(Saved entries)
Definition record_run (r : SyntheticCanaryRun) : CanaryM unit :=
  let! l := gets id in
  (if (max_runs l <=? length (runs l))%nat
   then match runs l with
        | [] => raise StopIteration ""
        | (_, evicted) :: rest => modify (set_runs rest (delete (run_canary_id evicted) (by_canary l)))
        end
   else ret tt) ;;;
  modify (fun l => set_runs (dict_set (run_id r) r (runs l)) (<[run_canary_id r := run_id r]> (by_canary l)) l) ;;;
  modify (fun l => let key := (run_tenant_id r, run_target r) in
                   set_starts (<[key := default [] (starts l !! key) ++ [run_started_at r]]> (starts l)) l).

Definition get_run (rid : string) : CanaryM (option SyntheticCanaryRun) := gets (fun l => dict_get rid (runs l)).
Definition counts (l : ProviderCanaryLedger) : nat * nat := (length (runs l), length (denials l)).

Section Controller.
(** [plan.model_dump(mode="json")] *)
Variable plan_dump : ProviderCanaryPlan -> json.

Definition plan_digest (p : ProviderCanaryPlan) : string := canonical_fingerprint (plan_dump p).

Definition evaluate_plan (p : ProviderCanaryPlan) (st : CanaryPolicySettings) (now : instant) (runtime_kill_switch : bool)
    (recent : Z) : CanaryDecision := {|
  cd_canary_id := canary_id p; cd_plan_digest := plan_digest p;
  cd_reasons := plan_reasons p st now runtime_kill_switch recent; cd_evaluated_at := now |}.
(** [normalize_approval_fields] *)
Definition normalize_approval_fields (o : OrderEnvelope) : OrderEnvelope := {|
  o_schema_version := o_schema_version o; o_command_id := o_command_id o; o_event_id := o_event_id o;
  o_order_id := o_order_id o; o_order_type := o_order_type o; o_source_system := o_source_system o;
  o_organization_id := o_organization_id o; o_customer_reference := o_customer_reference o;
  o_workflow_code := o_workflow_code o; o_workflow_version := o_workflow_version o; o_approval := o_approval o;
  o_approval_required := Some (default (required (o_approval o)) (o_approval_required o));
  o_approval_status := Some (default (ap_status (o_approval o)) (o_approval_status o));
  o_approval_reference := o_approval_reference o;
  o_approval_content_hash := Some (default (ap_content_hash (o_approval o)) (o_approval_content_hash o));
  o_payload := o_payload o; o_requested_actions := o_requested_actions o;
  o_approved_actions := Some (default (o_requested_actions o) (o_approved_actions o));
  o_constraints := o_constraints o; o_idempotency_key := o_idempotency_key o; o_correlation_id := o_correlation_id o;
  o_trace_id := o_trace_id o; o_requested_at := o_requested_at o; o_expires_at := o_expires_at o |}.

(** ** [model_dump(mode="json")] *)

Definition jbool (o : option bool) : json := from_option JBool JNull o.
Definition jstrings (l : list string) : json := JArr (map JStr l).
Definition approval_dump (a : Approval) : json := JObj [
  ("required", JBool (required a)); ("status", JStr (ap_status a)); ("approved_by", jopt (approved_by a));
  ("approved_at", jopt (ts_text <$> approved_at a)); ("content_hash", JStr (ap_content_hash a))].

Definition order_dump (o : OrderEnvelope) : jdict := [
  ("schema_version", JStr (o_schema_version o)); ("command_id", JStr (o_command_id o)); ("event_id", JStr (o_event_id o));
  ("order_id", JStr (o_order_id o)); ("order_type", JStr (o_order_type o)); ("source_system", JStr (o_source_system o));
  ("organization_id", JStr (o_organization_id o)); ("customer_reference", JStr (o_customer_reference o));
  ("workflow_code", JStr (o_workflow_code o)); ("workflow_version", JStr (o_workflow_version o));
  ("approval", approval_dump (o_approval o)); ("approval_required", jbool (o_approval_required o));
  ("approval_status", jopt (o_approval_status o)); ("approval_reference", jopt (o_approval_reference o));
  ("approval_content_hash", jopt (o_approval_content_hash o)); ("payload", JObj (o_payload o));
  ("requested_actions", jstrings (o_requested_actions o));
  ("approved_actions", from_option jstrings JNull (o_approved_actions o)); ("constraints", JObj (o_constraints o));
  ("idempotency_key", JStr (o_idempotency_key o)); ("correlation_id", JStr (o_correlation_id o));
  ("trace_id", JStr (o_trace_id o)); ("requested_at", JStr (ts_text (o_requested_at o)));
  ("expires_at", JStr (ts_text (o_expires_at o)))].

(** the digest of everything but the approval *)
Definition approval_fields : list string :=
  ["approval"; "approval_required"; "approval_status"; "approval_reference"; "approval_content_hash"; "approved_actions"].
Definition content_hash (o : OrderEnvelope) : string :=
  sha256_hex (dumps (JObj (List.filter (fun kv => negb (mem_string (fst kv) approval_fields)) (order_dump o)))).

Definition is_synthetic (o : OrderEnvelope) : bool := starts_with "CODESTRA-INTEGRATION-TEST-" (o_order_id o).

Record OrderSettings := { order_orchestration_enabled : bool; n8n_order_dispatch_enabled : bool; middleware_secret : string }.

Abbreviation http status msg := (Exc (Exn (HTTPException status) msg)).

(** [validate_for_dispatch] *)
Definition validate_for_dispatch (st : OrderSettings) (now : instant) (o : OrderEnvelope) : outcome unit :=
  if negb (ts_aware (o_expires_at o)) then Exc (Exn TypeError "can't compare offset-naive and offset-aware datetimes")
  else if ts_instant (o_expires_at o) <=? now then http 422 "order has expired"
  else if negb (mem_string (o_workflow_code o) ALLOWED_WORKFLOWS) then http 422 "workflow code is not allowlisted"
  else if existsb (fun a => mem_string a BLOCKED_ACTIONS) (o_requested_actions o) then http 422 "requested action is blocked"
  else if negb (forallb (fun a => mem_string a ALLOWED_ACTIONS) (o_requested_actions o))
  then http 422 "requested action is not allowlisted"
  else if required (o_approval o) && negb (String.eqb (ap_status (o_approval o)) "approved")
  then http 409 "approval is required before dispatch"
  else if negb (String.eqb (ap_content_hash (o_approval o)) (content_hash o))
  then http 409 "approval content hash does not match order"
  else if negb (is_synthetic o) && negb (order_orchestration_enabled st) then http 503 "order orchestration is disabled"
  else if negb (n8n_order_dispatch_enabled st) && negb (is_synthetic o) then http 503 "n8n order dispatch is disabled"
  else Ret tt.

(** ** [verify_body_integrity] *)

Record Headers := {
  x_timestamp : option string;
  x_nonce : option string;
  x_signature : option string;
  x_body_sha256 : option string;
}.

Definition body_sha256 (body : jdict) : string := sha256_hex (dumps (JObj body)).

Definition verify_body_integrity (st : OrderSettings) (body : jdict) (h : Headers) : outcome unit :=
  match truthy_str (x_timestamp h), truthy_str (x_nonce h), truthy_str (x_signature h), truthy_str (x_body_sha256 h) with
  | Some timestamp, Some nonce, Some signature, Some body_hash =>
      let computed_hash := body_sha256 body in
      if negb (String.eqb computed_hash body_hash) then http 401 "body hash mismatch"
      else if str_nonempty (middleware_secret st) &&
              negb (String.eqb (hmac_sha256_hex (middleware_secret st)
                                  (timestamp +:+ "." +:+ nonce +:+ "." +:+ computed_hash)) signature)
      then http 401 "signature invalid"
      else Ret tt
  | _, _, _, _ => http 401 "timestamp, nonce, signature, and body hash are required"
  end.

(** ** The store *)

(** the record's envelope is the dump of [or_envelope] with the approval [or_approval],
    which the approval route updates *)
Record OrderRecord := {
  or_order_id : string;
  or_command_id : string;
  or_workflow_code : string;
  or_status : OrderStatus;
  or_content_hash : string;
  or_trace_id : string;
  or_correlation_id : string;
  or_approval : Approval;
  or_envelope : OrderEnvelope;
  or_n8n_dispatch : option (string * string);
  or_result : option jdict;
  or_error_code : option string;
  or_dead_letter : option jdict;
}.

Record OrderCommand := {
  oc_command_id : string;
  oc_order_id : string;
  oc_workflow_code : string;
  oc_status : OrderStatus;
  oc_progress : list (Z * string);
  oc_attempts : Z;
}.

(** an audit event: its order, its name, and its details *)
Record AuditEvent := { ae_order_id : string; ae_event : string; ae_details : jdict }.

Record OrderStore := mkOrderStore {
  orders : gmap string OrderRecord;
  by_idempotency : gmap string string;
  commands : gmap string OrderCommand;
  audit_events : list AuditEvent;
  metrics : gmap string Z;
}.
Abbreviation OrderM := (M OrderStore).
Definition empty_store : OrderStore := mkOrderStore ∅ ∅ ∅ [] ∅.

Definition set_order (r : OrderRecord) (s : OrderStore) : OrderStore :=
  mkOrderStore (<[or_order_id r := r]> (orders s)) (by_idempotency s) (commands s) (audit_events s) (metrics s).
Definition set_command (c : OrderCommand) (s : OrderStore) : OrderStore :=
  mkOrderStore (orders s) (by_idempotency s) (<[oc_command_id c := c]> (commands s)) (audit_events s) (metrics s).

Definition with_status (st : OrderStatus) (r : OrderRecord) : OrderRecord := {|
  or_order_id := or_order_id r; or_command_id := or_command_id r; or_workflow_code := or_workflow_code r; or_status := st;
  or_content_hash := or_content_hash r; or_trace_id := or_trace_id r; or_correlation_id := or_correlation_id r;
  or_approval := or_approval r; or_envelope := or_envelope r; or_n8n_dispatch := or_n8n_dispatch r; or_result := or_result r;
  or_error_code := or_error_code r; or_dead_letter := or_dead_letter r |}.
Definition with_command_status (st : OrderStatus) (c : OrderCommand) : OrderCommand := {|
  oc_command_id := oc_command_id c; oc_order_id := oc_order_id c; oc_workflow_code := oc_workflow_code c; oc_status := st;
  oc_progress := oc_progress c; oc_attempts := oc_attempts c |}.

Directions ▸ Write out exactly the lines that fall from the line with "or_workflow_code : string;" to the line with "or_error_code : option string;" in the records above, keeping both ends.

Exercise solution ▸
  or_workflow_code : string;
  or_status : OrderStatus;
  or_content_hash : string;
  or_trace_id : string;
  or_correlation_id : string;
  or_approval : Approval;
  or_envelope : OrderEnvelope;
  or_n8n_dispatch : option (string * string);
  or_result : option jdict;
  or_error_code : option string;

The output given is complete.